Problem description: In the records below, pick out all lines containing the word "fstr".

*** Source data Section Begins ***

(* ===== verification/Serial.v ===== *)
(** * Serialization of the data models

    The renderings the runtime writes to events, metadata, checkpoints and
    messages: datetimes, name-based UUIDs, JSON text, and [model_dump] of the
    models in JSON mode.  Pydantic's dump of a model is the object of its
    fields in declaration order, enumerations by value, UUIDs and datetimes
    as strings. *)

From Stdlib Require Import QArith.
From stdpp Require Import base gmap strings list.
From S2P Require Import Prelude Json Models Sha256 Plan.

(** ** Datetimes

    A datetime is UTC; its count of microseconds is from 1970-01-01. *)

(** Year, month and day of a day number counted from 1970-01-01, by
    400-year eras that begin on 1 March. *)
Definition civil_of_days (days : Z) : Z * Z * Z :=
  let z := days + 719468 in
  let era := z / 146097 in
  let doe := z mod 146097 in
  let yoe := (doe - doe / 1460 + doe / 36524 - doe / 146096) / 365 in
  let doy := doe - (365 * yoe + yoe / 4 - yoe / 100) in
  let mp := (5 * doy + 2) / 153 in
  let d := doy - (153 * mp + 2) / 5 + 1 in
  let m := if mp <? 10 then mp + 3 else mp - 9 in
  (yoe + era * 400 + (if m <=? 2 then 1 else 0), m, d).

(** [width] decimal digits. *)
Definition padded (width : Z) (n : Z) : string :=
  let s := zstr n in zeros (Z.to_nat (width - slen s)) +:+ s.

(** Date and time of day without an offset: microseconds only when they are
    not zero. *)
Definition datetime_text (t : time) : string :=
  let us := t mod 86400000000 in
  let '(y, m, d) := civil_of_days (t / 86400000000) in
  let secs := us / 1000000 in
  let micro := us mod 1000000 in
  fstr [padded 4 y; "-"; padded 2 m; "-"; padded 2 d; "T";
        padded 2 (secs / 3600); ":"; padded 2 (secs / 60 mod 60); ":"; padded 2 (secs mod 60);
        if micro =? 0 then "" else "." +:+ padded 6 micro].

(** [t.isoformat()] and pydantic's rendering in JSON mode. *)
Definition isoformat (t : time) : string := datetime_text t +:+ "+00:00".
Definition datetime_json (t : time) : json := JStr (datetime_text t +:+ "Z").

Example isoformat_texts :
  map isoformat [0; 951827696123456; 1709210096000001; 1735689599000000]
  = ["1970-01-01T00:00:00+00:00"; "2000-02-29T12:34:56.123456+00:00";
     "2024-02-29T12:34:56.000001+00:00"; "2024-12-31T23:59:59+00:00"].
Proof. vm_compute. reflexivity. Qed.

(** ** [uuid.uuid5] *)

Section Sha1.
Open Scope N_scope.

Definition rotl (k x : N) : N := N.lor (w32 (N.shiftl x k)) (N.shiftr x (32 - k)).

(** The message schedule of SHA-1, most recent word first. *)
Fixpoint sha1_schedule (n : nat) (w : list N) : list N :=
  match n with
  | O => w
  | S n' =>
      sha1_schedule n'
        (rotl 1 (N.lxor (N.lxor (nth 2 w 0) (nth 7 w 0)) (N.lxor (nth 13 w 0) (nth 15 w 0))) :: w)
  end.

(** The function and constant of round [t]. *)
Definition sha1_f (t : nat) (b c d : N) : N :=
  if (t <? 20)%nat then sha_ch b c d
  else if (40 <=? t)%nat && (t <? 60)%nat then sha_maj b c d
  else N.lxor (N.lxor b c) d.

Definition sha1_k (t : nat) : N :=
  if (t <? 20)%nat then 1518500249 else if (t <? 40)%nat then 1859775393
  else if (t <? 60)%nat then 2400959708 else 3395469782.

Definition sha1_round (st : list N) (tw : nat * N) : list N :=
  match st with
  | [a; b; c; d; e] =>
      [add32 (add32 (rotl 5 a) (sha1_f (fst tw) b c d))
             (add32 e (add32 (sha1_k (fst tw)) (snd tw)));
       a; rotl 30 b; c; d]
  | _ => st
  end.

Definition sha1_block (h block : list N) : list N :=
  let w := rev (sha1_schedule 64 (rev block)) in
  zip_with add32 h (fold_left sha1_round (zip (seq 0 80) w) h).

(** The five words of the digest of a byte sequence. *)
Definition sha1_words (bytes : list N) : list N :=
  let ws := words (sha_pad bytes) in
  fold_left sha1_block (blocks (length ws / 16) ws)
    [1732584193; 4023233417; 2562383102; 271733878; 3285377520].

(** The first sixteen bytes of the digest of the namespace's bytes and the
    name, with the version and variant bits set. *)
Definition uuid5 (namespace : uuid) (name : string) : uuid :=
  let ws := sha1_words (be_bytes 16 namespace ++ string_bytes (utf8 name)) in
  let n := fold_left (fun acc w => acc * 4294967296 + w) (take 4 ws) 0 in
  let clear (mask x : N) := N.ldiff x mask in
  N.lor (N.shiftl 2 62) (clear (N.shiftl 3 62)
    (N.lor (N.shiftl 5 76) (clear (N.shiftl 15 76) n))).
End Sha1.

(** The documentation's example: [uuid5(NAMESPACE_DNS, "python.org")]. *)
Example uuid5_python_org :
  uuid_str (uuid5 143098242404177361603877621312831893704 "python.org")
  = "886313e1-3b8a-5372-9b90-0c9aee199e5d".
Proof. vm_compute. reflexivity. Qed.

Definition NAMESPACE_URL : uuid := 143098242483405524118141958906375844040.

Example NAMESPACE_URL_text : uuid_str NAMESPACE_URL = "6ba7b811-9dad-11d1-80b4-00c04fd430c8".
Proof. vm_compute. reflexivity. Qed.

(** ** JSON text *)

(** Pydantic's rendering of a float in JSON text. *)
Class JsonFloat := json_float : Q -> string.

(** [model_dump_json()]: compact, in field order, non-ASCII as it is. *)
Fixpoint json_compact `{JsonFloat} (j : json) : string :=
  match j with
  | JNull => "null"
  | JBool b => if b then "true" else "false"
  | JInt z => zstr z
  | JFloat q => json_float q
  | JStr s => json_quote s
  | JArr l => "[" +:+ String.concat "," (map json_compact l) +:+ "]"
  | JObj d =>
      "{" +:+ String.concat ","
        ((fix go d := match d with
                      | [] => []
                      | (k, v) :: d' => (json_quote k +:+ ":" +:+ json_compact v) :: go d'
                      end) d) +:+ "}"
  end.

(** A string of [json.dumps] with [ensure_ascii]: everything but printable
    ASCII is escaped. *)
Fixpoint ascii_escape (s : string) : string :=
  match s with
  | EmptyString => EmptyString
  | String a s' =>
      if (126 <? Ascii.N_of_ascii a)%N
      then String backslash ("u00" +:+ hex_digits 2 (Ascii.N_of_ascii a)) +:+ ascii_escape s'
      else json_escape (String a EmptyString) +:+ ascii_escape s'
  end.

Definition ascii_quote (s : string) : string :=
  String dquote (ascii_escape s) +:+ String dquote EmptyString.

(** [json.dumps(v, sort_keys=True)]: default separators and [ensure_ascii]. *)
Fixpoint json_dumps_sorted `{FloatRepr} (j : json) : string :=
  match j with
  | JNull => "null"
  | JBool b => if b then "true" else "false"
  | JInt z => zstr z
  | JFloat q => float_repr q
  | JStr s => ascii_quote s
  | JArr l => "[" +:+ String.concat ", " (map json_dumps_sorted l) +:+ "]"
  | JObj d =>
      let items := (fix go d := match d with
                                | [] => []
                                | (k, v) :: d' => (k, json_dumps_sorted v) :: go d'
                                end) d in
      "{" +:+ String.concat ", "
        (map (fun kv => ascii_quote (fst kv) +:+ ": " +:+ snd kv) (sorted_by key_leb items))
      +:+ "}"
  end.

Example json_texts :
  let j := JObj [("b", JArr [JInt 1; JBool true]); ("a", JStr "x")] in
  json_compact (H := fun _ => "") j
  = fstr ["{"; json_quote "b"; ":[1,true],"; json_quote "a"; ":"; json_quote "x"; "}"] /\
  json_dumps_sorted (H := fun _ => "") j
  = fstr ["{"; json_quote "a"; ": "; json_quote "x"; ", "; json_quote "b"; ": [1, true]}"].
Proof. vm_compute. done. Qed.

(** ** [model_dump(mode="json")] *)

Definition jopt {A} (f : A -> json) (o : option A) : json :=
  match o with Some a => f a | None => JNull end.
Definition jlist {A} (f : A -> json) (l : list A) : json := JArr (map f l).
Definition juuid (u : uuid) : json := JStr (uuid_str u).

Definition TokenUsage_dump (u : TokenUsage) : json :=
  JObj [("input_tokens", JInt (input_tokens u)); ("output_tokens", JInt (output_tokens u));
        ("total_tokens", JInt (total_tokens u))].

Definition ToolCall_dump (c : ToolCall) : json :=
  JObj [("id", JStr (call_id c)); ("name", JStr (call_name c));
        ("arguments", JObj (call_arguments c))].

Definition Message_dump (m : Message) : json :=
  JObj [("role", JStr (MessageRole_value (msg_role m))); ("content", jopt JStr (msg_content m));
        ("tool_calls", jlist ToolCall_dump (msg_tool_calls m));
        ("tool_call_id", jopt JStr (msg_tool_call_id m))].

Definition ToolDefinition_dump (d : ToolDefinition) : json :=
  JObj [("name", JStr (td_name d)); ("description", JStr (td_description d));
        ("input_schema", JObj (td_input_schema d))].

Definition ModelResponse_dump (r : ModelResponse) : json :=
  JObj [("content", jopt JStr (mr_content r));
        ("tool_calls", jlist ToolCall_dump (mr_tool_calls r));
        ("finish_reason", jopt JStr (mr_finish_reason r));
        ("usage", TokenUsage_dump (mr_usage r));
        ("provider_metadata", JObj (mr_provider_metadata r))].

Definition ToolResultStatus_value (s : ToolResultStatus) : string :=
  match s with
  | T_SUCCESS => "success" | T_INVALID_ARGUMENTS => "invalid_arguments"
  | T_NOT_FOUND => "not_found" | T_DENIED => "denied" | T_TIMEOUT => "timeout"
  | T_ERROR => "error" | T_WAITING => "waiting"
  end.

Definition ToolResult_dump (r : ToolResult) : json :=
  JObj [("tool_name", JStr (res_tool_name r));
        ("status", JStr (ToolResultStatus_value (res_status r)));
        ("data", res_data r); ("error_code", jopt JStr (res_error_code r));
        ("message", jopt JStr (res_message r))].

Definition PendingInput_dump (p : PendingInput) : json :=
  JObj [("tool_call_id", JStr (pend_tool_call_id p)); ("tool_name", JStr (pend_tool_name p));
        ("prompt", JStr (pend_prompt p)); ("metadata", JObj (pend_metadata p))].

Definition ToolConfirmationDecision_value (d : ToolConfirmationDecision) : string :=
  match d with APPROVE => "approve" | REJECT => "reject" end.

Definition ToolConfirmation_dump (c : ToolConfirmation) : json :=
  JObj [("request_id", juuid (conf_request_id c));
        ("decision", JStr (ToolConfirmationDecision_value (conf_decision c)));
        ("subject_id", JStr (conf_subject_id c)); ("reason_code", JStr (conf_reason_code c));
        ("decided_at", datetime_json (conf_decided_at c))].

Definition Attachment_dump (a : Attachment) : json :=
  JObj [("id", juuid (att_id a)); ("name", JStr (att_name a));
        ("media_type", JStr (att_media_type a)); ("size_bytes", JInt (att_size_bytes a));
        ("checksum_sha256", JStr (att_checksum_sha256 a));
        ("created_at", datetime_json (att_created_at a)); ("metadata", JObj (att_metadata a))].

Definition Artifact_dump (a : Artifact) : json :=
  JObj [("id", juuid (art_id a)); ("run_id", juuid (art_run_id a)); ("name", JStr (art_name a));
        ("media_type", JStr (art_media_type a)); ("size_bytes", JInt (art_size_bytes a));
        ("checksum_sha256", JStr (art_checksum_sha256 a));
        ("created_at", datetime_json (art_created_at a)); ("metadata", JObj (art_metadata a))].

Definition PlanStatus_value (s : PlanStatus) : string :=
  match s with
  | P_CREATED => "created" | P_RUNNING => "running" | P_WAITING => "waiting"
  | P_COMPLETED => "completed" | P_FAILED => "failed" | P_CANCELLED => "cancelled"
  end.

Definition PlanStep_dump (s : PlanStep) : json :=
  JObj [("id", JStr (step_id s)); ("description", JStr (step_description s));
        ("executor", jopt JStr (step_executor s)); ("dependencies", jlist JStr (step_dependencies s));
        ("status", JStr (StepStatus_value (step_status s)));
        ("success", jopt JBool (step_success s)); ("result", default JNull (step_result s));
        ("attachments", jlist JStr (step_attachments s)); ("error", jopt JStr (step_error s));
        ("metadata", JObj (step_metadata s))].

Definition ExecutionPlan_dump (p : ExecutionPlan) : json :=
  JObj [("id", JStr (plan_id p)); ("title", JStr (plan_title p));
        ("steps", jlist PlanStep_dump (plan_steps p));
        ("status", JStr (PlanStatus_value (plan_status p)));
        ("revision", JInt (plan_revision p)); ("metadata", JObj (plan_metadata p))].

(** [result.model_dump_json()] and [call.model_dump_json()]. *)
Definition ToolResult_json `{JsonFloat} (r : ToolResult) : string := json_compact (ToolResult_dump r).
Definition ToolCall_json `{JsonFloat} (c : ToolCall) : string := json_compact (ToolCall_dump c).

*** Source data Section Ends ***

Response:
  fstr [padded 4 y; "-"; padded 2 m; "-"; padded 2 d; "T";
  = fstr ["{"; json_quote "b"; ":[1,true],"; json_quote "a"; ":"; json_quote "x"; "}"] /\
  = fstr ["{"; json_quote "a"; ": "; json_quote "x"; ", "; json_quote "b"; ": [1, true]}"].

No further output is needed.